Vinit Sinha, Director, Cyber Security Advisory Practice, Mastercard, underlined that with digital transformation, organizations are replacing many of the manual activities with robotic process automation and AI-ML solutions. In addition, financial institutions are aggressively leveraging AI/ML and blockchain to secure customer transactions.
What are the major changes you have observed in the cyber security landscape since the Covid-19 pandemic emerged in India?
The changes are in two ways; the pace of digital transformation in the industry has rapidly increased and as organizations look at digital transformation, the manual process is now been automated.
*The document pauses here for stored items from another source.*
Lemma tokenize_element (e : str * json * str) s pos post :
  tokenizes e.1.2 ->
  valid_ws e.1.1 = true -> valid_ws e.2 = true ->
  drop pos s = elem_text e ++ post -> delimited post ->
  consumes s pos (elem_text e) (tokens_of e.1.2).
Proof.
  destruct e as [[w1 v] w2]. unfold elem_text. cbn [fst snd].
  intros Hv Hw1 Hw2 Hd Hp. rewrite <- !app_assoc in Hd.
  enough (H : consumes s pos (w1 ++ render v ++ w2)
                ([] ++ tokens_of v ++ []))
    by (by rewrite app_nil_l, app_nil_r in H).
  apply consumes_app; [by eapply consumes_ws|].
  pose proof (drop_more _ _ _ _ Hd) as Hd1.
  apply consumes_app.
  - apply (Hv _ _ _ Hd1). by apply delimited_ws_app.
  - pose proof (drop_more _ _ _ _ Hd1) as Hd2. by eapply consumes_ws.
Qed.

Lemma join_cons_cons {A} (sep : list A) x y r :
  JS.join sep (x :: y :: r) = x ++ sep ++ JS.join sep (y :: r).
Proof. done. Qed.

Lemma join_singleton {A} (sep : list A) x : JS.join sep [x] = x.
Proof. done. Qed.

Lemma tokenize_elements elems s pos post :
  Forall (fun e => tokenizes e.1.2) elems ->
  forallb (fun e => valid_ws e.1.1 && valid e.1.2 && valid_ws e.2) elems
    = true ->
  drop pos s = JS.join [Ch.comma] (map elem_text elems) ++ post ->
  delimited post ->
  consumes s pos (JS.join [Ch.comma] (map elem_text elems))
    (JS.join [comma_token] (map (fun e => tokens_of e.1.2) elems)).
Proof.
  intros Hall. revert pos. induction Hall as [|e elems He Hall IH];
    intros pos Hv Hd Hp.
  - apply consumes_nil.
  - cbn [forallb] in Hv. apply andb_true_iff in Hv as [Hve Hv].
    apply andb_true_iff in Hve as [Hve Hw2].
    apply andb_true_iff in Hve as [Hw1 Hve].
    destruct elems as [|e' elems].
    + cbn [map] in Hd |- *. rewrite !join_singleton in Hd |- *.
      by apply (tokenize_element _ _ _ post).
    + cbn [map] in Hd |- *. rewrite !join_cons_cons in Hd |- *.
      cbn [map] in IH.
      rewrite <- !app_assoc in Hd.
      apply consumes_app.
      * apply (tokenize_element e s pos _ He Hw1 Hw2 Hd).
        apply delimited_comma.
      * pose proof (drop_more _ _ _ _ Hd) as Hd1. cbn [app] in Hd1.
        apply consumes_app.
        -- eapply consumes_char; [done|]. by eapply tokenize_comma.
        -- pose proof (drop_tail _ _ _ _ Hd1) as Hd2.
           apply IH; [done| |done]. cbn [length]. exact Hd2.
Qed.

Lemma render_string_nonempty k : render_string k <> [].
Proof. done. Qed.

Lemma tokenize_member m s pos post :
  tokenizes m.2.1.2 ->
  valid_member m = true ->
  drop pos s = member_text m ++ post -> delimited post ->
  consumes s pos (member_text m) (member_tokens m).
Proof.
  destruct m as [[[w1 k] w2] [[w3 v] w4]].
  unfold member_text, member_tokens, valid_member. cbn [fst snd].
  intros Hv Hval Hd Hp.
  repeat (apply andb_true_iff in Hval as [Hval ?]).
  rewrite <- !app_assoc in Hd.
  enough (Hgoal : consumes s pos
                (w1 ++ render_string k ++ w2 ++ [Ch.colon] ++ w3
                 ++ render v ++ w4)
                ([] ++ [string_token k] ++ [] ++ [colon_token] ++ []
                 ++ tokens_of v ++ []))
    by (by rewrite app_nil_r in Hgoal).
  apply consumes_app; [by eapply consumes_ws|].
  pose proof (drop_more _ _ _ _ Hd) as Hd1.
  apply consumes_app.
  { apply consumes_one; [done|]. by eapply tokenize_string. }
  pose proof (drop_more _ _ _ _ Hd1) as Hd2.
  apply consumes_app; [by eapply consumes_ws|].
  pose proof (drop_more _ _ _ _ Hd2) as Hd3. cbn [app] in Hd3.
  apply consumes_app.
  { eapply consumes_char; [done|]. by eapply tokenize_colon. }
  pose proof (drop_tail _ _ _ _ Hd3) as Hd4. cbn [length].
  apply consumes_app; [by eapply consumes_ws|].
  pose proof (drop_more _ _ _ _ Hd4) as Hd5.
  apply consumes_app.
  - apply (Hv _ _ _ Hd5). by apply delimited_ws_app.
  - pose proof (drop_more _ _ _ _ Hd5) as Hd6. by eapply consumes_ws.
Qed.

Lemma tokenize_members members s pos post :
  Forall (fun m => tokenizes m.2.1.2) members ->
  forallb valid_member members = true ->
  drop pos s = JS.join [Ch.comma] (map member_text members) ++ post ->
  delimited post ->
  consumes s pos (JS.join [Ch.comma] (map member_text members))
    (JS.join [comma_token] (map member_tokens members)).
Proof.
  intros Hall. revert pos. induction Hall as [|m members Hm Hall IH];
    intros pos Hv Hd Hp.
  - apply consumes_nil.
  - cbn [forallb] in Hv. apply andb_true_iff in Hv as [Hvm Hv].
    destruct members as [|m' members].
    + cbn [map] in Hd |- *. rewrite !join_singleton in Hd |- *.
      by apply (tokenize_member _ _ _ post).
    + cbn [map] in Hd |- *. rewrite !join_cons_cons in Hd |- *.
      cbn [map] in IH.
      rewrite <- !app_assoc in Hd.
      apply consumes_app.
      * apply (tokenize_member m s pos _ Hm Hvm Hd).
        apply delimited_comma.
      * pose proof (drop_more _ _ _ _ Hd) as Hd1. cbn [app] in Hd1.
        apply consumes_app.
        -- eapply consumes_char; [done|]. by eapply tokenize_comma.
        -- pose proof (drop_tail _ _ _ _ Hd1) as Hd2.
           apply IH; [done| |done]. cbn [length]. exact Hd2.
Qed.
This is also similar for the banking sector, people are not willing to spend money through cash, and we are looking for a mechanism where the digital payment routes can be adopted on a day-to-day basis.
In the post-pandemic phase of Covid-19, how do you see the customer priorities changing in terms of risk and security management?
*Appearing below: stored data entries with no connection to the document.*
(** [activate] on a present provider whose prelude does not return:
    [activate] ends there, before any request, and the provider is as it
    was. *)
Lemma activate_prelude_failure p tr :
  prelude_ok p = false ->
  activate {| QuasarChain := Some p; trace := tr |} =
    ({| QuasarChain := Some p; trace := tr ++ activation_prelude p |},
     match snd (prelude_result p) with
     | Throw e => Throw e
     | _ => Hang
     end).
Proof.
  unfold prelude_ok, activation_prelude, prelude_result. intros H.
  unfold activate. next. next.
  pose proof (subscribe_run p tr) as Hon.
  destruct (subscribe_outcome p) as [calls [[] | e | ]]; cbn [fst snd] in Hon.
  - next_by ltac:(apply Hon).
    next_by ltac:(apply read_prop_run).
    fold (static_value p "isMetaMask").
    destruct (truthy (static_value p "isMetaMask")); cbn [fst snd] in *;
      try discriminate.
    destruct (assignable p "autoRefreshOnNetworkChange") eqn:W; try discriminate.
    erewrite bind_throw; [ | unfold write_prop, bind, the_provider, log, throw;
                             cbn [QuasarChain trace]; rewrite W; reflexivity ].
    rewrite <- !app_assoc. reflexivity.
  - erewrite bind_throw by apply Hon. reflexivity.
  - erewrite bind_hang by apply Hon. reflexivity.
Qed.

Lemma activate_first_style p tr a :
  prelude_ok p = true ->
  classify (auth_style1 p) = Ok a -> truthy a = true ->
  activate {| QuasarChain := Some p; trace := tr |} =
    ({| QuasarChain := Some (activated p);
        trace := tr ++ activation_prelude p
                   ++ [CallSend (ByName "eth_requestAccounts")] |},
     Ok (activation p a)).
Proof.
  intros P C1 T1. rewrite (activate_prelude_run p tr P).
  next_by ltac:(rewrite request_accounts_run, auth_style1_activated, C1; reflexivity).
  rewrite T1; cbn [negb]. next.
  unfold activation. rewrite T1.
  destruct (auth_style1 p) as [x | x | ]; cbn [classify warned] in *;
    try discriminate; [ | destruct (get_prop x "code") as [c | | ]; cbn [cbind] in C1;
      try discriminate; destruct (is_4001 c); try discriminate;
      injection C1 as <-; discriminate ].
  rewrite <- app_assoc. reflexivity.
Qed.

Lemma activate_uncaught p tr e :
  prelude_ok p = true ->
  classify (auth_style1 p) = Throw e ->
  activate {| QuasarChain := Some p; trace := tr |} =
    ({| QuasarChain := Some (activated p);
        trace := tr ++ activation_prelude p
                   ++ [CallSend (ByName "eth_requestAccounts")] |},
     Throw e).
Proof.
  intros P C1. rewrite (activate_prelude_run p tr P).
  erewrite bind_throw
    by (rewrite request_accounts_run, auth_style1_activated, C1; reflexivity).
  rewrite <- app_assoc. reflexivity.
Qed.

Lemma activate_pending p tr :
  prelude_ok p = true ->
  classify (auth_style1 p) = Hang ->
  activate {| QuasarChain := Some p; trace := tr |} =
    ({| QuasarChain := Some (activated p);
        trace := tr ++ activation_prelude p
                   ++ [CallSend (ByName "eth_requestAccounts")] |},
     Hang).
Proof.
  intros P C1. rewrite (activate_prelude_run p tr P).
  erewrite bind_hang
    by (rewrite request_accounts_run, auth_style1_activated, C1; reflexivity).
  rewrite <- app_assoc. reflexivity.
Qed.

Lemma activate_second_style p tr a :
  prelude_ok p = true ->
  classify (auth_style1 p) = Ok a -> truthy a = false ->
  activate {| QuasarChain := Some p; trace := tr |} =
    ({| QuasarChain := Some (activated p);
        trace := tr ++ activation_prelude p
                   ++ CallSend (ByName "eth_requestAccounts")
                   :: warned (auth_style1 p) warn_requestAccounts
                   ++ [CallEnable] |},
     match auth_style2 p with
     | Ok a2 => Ok (activation p a2)
     | Throw e => Throw e
     | Hang => Hang
     end).
Proof.
  intros P C1 T1. rewrite (activate_prelude_run p tr P).
  next_by ltac:(rewrite request_accounts_run, auth_style1_activated, C1; reflexivity).
  rewrite T1; cbn [negb].
  unfold bind at 1. rewrite enable_then_run.
  fold (auth_style2 (activated p)). rewrite auth_style2_activated.
  rewrite <- !app_assoc. cbn [app].
  destruct (auth_style2 p); reflexivity.
Qed.

(** ** The fallback chain of [getChainId] (claims C1 and C7) *)

(** C1, counterexample: the first style resolves (to [{ result: null }],
    normalised to [null]), and yet the second style is invoked and decides
    the result. *)
Lemma C1_resolved_null_falls_through :
  chain_style1 null_then_56 = Ok VNull
  /\ getChainId (initial (Some null_then_56)) =
       ({| QuasarChain := Some null_then_56;
           trace := [CallSend (ByName "eth_chainId"); CallSend (ByName "net_version")] |},
        Ok (VStr "56")).
Proof. split; reflexivity. Qed.

(** C1, amended: the chain of [getChainId] stops at the first request
    style that yields a truthy value: no later request is sent and no
    static property is read, and that value is the result (for the
    synchronous third style, what it settles to).  A style that fails, or
    that resolves to a falsy value, lets the chain go on.  In particular,
    when the [eth_chainId] send rejects and the [net_version] send resolves
    to [{ result: "56" }], [getChainId] resolves to ["56"] after exactly
    these two requests. *)
Theorem C1_getChainId_stops_at_first_value :
  forall (p : Provider) (tr : list event),
    let w := {| QuasarChain := Some p; trace := tr |} in
    (forall v, chain_style1 p = Ok v -> truthy v = true ->
       getChainId w =
         ({| QuasarChain := Some p;
             trace := tr ++ [CallSend (ByName "eth_chainId")] |}, Ok v))
    /\ (forall v, falls_through (chain_style1 p) = true ->
          chain_style2 p = Ok v -> truthy v = true ->
          getChainId w =
            ({| QuasarChain := Some p;
                trace := tr ++ CallSend (ByName "eth_chainId")
                           :: warned (chain_style1 p) warn_eth_chainId
                           ++ [CallSend (ByName "net_version")] |}, Ok v))
    /\ (forall v, falls_through (chain_style1 p) = true ->
          falls_through (chain_style2 p) = true ->
          chain_style3 p = Ok v -> truthy v = true ->
          getChainId w =
            ({| QuasarChain := Some p;
                trace := tr ++ CallSend (ByName "eth_chainId")
                           :: warned (chain_style1 p) warn_eth_chainId
                           ++ CallSend (ByName "net_version")
                           :: warned (chain_style2 p) warn_net_version
                           ++ [CallSend (ByObject "net_version")] |}, await_ v))
    /\ (forall f e, send p = Some f ->
          f (ByName "eth_chainId") = Ok (VPromise (Rejected e)) ->
          f (ByName "net_version") =
            Ok (VPromise (Resolved (VObj [("result", VStr "56")]))) ->
          getChainId w =
            ({| QuasarChain := Some p;
                trace := tr ++ [CallSend (ByName "eth_chainId");
                                Warning warn_eth_chainId;
                                CallSend (ByName "net_version")] |},
             Ok (VStr "56"))).
Proof.
  intros p tr w. split; [ | split; [ | split ] ].
  - intros v. apply getChainId_style1.
  - intros v. apply getChainId_style2.
  - intros v. apply getChainId_style3.
  - intros f e Hs H1 H2.
    assert (S1 : chain_style1 p = Throw e).
    { unfold chain_style1, answer_send_then. rewrite Hs, H1. reflexivity. }
    assert (S2 : chain_style2 p = Ok (VStr "56")).
    { unfold chain_style2, answer_send_then. rewrite Hs, H2. reflexivity. }
    unfold w. rewrite (getChainId_style2 p tr (VStr "56")).
    + rewrite S1. reflexivity.
    + rewrite S1. reflexivity.
    + exact S2.
    + reflexivity.
Qed.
With digital transformation, many of the manual activities have been replaced by robotic process automation and AI-ML solutions. Organizations have adopted cloud as the priorities of the customers have also changed. While looking at some of this digital transformation or looking at any solutions or trying to move from an on-premise setup to a cloud setup, you will need to make sure that the framework and the best practices are also adopted at the same time.
With digital payment frauds evolving and getting more advanced, how the global digital payment leaders can secure their payment networks to ensure safety for their customers?
As part of the best practices, there are a lot of frameworks including PCI DSS, PA DSS, and PCI Pin. In addition, for contact-less transactions we have standards like PCI CPoG, PCI S POG. These are well defined and thorough standards for secure transactions. Hence, any organization that is looking for digital payments, they should weigh and adopt these frameworks and standards to secure digital payments.
How are the cyber-security assets and requirements of small and medium enterprises different from the large enterprises in India?
Each organization that is digitally connected to the internet is prone to attack. So it does not depend on the size of the organization. If there is an asset that is vulnerable and is connected to internet, then I am sure there will be an attack. So I think organizations, irrespective of their size, must evaluate their vulnerabilities and implement the standards and frameworks based on their infrastructure and need.
Please talk about two of your recent security innovations or best practices.
As an organization, we continuously keep on innovating something. We internally adopted a model where we used ELK to help manage some of our log-related issues. So based on the organization’s need and customers’ need we keep on looking at some of these pieces and then innovate accordingly. I was able to design the first blockchain security framework because blockchain as a technology is very robust and in terms of protecting the infrastructure the entire transaction infrastructure was happening over the blockchain.
How are the digital payment players leveraging emerging technologies like AI/ML, analytics, and blockchain to secure customer transactions?
AI-ML and blockchain are being talked about constantly and has been able to solve a lot of challenges for businesses. Solutions based on AI-ML and blockchain have definitely healed in terms of securing a customer. Same for transactions, if I am doing a transaction in Delhi and minutes later I see another transaction using the same credit card number from China or UK, so now the solutions are designed on the geopolitical region where the second transaction happening from a different region is automatically blocked. In addition, there are multiple other use cases where AI-ML and blockchain as a technology are getting adopted.
According to you what are the three most influential technologies in cyber security over the next 3-4 years?
Cyber security as an industry will continue to evolve. We cannot say that one specific technology is going to solve all the problems. My take will be rather than focusing on the technology, it’s more important to look from the framework design standpoint.